Question

${}^{57}\text{Co}$ decays to ${}^{57}\text{Fe}\text{by}{\beta }^{+}$ emission. The resulting ${}^{57}\text{Fe}$ is in its excited state and comes to the ground state by emitting $\gamma -\text{rays}$. The half-life of ${\beta }^{+}$ is $270\text{days}$ and that of the $\gamma -$ emission is ${10}^{-8}\text{s}$. A sample of ${}^{57}\text{Co}$ gives $5.0\times {10}^9$ gamma rays per second.

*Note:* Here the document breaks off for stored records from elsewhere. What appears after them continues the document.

Lemma knows_step a e :
  knows a -> (forall id w, e = Accepted id w -> idOk id) ->
  knows (step a e).1 /\ forall t, RegisterToken t ∉ (step a e).2.
Proof.
  intros [Hn (text & Hf & Ht)] Hid.
  assert (knows a) as Hk by (split; [done|]; by exists text).
  assert (forall id w, idOk id -> knows (onAccepted id w a).1) as Hacc.
  { intros id w [I1 I2]. split; [done|]. cbn. destruct w; [exists id; by rewrite I2|by exists text]. }
  assert (knows (boot (ag_file a) (ag_env a) (ag_token a))) as Hb.
  { split; [|by exists text]. cbn. unfold Identity.resolveNodeId. rewrite Hf. by rewrite (proj2 (String.eqb_neq _ _) Ht). }
  assert (knows (onOpen a).1 /\ forall t, RegisterToken t ∉ (onOpen a).2) as Ho.
  { unfold onOpen. cbn -[String.eqb]. rewrite (proj2 (String.eqb_neq _ _) Hn). split; [done|]. intros t. cbn. intros Hx. rewrite !elem_of_cons, elem_of_nil in Hx. naive_solver. }
  assert (forall t, RegisterToken t ∉ [Setup]) as Hs by (intros t [?|?%elem_of_nil]%elem_of_cons; done).
  destruct e as [| |id w| | | |]; cbn [step]; destruct (ag_phase a) as [ms| |r|];
    try (split; [done|intros t; apply not_elem_of_nil]); try done;
    destruct (Hacc id w (Hid id w eq_refl)) as [K1 K2]; by split; [split|].
Qed.

Lemma run_knows es a :
  knows a -> (forall id w, Accepted id w ∈ es -> idOk id) -> forall t, RegisterToken t ∉ (run a es).2.
Proof.
  revert a. induction es as [|e es IH]; intros a Hk Hid t; cbn [run]; [apply not_elem_of_nil|].
  destruct (knows_step a e Hk) as [H1 H2]; [intros id w ->; apply (Hid id w); left|].
  destruct (step a e) as [a1 os]. cbn [fst snd] in *. specialize (IH a1 H1 ltac:(intros id w H; apply (Hid id w); by right) t).
  destruct (run a1 es) as [a2 os']. cbn [snd] in *. rewrite elem_of_app. intros [H|H]; [by apply (H2 t)|done].
Qed.

(** A token is spent once.  Once an agent was accepted and could write its id down, it
    never sends its token again, through any number of disconnects, refusals and restarts. *)
Theorem token_sent_once before id after t a :
  let '(a0, _) := run a before in
  (exists r, ag_phase a0 = Open_ r) -> (forall i w, Accepted i w ∈ Accepted id true :: after -> idOk i) ->
  RegisterToken t ∉ (run a0 (Accepted id true :: after)).2.
Proof.
  destruct (run a before) as [a0 os0]. intros [r Hr] Hid. cbn [run step]. rewrite Hr.
  pose proof (Hid id true ltac:(left)) as [I1 I2].
  pose proof (run_knows after (onAccepted id true a0).1) as H. unfold onAccepted in *. cbn [fst] in H.
  set (a1 := Agent id (ag_delay a0) (Open_ true) (Some id) (ag_env a0) (ag_token a0)) in *.
  destruct (run a1 after) as [a2 os] eqn:E. cbn [snd]. rewrite elem_of_app, list_elem_of_singleton. intros [?|Hin]; [done|].
  apply (H ltac:(split; [done|]; exists id; by rewrite I2)) in Hin; [done|].
  intros i w Hi. apply (Hid i w). by right.
Qed.

(** An id that could not be written is lost with the process: the agent sends the token it
    has spent, which the manager refuses from then on, every second. *)
Lemma unwritten_id_is_lost id token a tok :
  token <> "" -> ag_file a = None -> ag_env a = None -> ag_token a = token -> ag_phase a = Open_ false ->
  (run a [Accepted id false; Restart; Opened]).2 = [Setup; RegisterToken token] /\
  (jt_revokedAt tok = None -> is_Some (jt_usedAt tok) -> forall now, AgentHub.tokenRefusal now tok = Some "Token has already been used") /\
  ag_phase (run a [Accepted id false; Restart; Opened; Rejected; Closed; Connect; Opened; Rejected; Closed]).1 = Waiting 1000.
Proof.
  intros Ht Hf He Hk Hp. destruct a as [i d p f e k]. cbn in *. subst f e k p. destruct token as [|c t]; [done|]. split; [reflexivity|].
  split; [|reflexivity]. intros Hr Hu now. unfold AgentHub.tokenRefusal. rewrite Hr.
  rewrite bool_decide_false by (by intros [? ?]). by rewrite bool_decide_true.
Qed.

End LinkFacts.

(** * The fast fabric *)

Module FastIpFacts.
Import FastIp NodeOps.Wol.

(** The mask of a prefix keeps the bits above it. *)
Lemma maskInt_bits p : (0 <= p <= 32)%Z -> maskInt (Some p) = Z.ldiff (Z.ones 32) (Z.ones (32 - p)).
Proof.
  intros H. assert (forallb (fun n => maskInt (Some (Z.of_nat n)) =? Z.ldiff (Z.ones 32) (Z.ones (32 - Z.of_nat n)))%Z (seq 0 33) = true) as Hall
    by (by vm_compute).
  rewrite forallb_forall in Hall. specialize (Hall (Z.to_nat p)). rewrite Z2Nat.id in Hall by lia.
  apply Z.eqb_eq, Hall, in_seq. lia.
Qed.

Lemma mod_ones z n : (0 <= n)%Z -> (z mod 2 ^ n)%Z = Z.land z (Z.ones n).
Proof. intros H. by rewrite Z.land_ones. Qed.

Lemma to_int32_ones z : Z.land (to_int32 z) (Z.ones 32) = Z.land z (Z.ones 32).
Proof. rewrite <- !mod_ones by lia. apply to_int32_mod. Qed.

Lemma band_keep x p : (0 <= x < 2 ^ 32)%Z -> (0 <= p <= 32)%Z -> band x (maskInt (Some p)) = (x / 2 ^ (32 - p) * 2 ^ (32 - p))%Z.
Proof.
  intros Hx Hp. unfold band. rewrite ushr_0, mod_ones by lia. set (M := maskInt (Some p)).
  replace (Z.land (Z.land (to_int32 x) (to_int32 M)) (Z.ones 32))
    with (Z.land (Z.land (to_int32 x) (Z.ones 32)) (Z.land (to_int32 M) (Z.ones 32))).
  2:{ apply Z.bits_inj'. intros n Hn. rewrite !Z.land_spec. by destruct (Z.testbit (to_int32 x) n), (Z.testbit (to_int32 M) n), (Z.testbit (Z.ones 32) n). }
  rewrite !to_int32_ones. unfold M. rewrite maskInt_bits by done.
  assert (Z.land x (Z.ones 32) = x) as -> by (rewrite <- mod_ones by lia; by apply Z.mod_small).
  rewrite <- Z.shiftr_div_pow2, <- Z.shiftl_mul_pow2, <- Z.ldiff_ones_r by lia.
  apply Z.bits_inj'. intros n Hn. rewrite !Z.land_spec, !Z.ldiff_spec.
  assert (Z.testbit x n = Z.testbit x n && Z.testbit (Z.ones 32) n) as Hb.
  { rewrite <- Z.land_spec. f_equal. rewrite <- mod_ones by lia. symmetry. by apply Z.mod_small. }
  destruct (Z.testbit (Z.ones 32) n) eqn:E; cbn; [by rewrite andb_true_r|]. rewrite andb_false_r in Hb. by rewrite Hb.
Qed.

Lemma ipToInt_range ip : (0 <= ipToInt ip < 2 ^ 32)%Z.
Proof.
  unfold ipToInt. enough (forall l acc, (0 <= acc < 2 ^ 32)%Z -> (0 <= foldl (fun acc oct => match parseInt10 oct with Some o => ushr (shl acc 8 + o) 0 | None => 0%Z end) acc l < 2 ^ 32)%Z) as H by (apply H; lia).
  induction l as [|o l IH]; intros acc Hacc; [done|]. cbn [foldl]. apply IH. destruct (parseInt10 o); [|lia].
  rewrite ushr_0. apply Z.mod_pos_bound. lia.
Qed.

How much time will elapse before the emission rate of gamma rays drops to $2.5\times {10}^9$ per second?

• A. $540\text{days}$
• B. $135\text{days}$
• C. $270\text{days}$
• D. $108\text{days}$

Answer 1

The correct option is C $270\text{days}$

According to the question, emission rate of $\gamma$ rays will drop to half when the ${\beta }^{+}$ decays to half of its original amount.

And for this, the sample would take $270\text{days}$.

$\therefore$ The required time is $270\text{days}$.

Hence, option $\left(C\right)$ is correct.

Why this question? To make the student aware that do net get confused with the given data, sometimes data are given to deviate the student from basic concepts.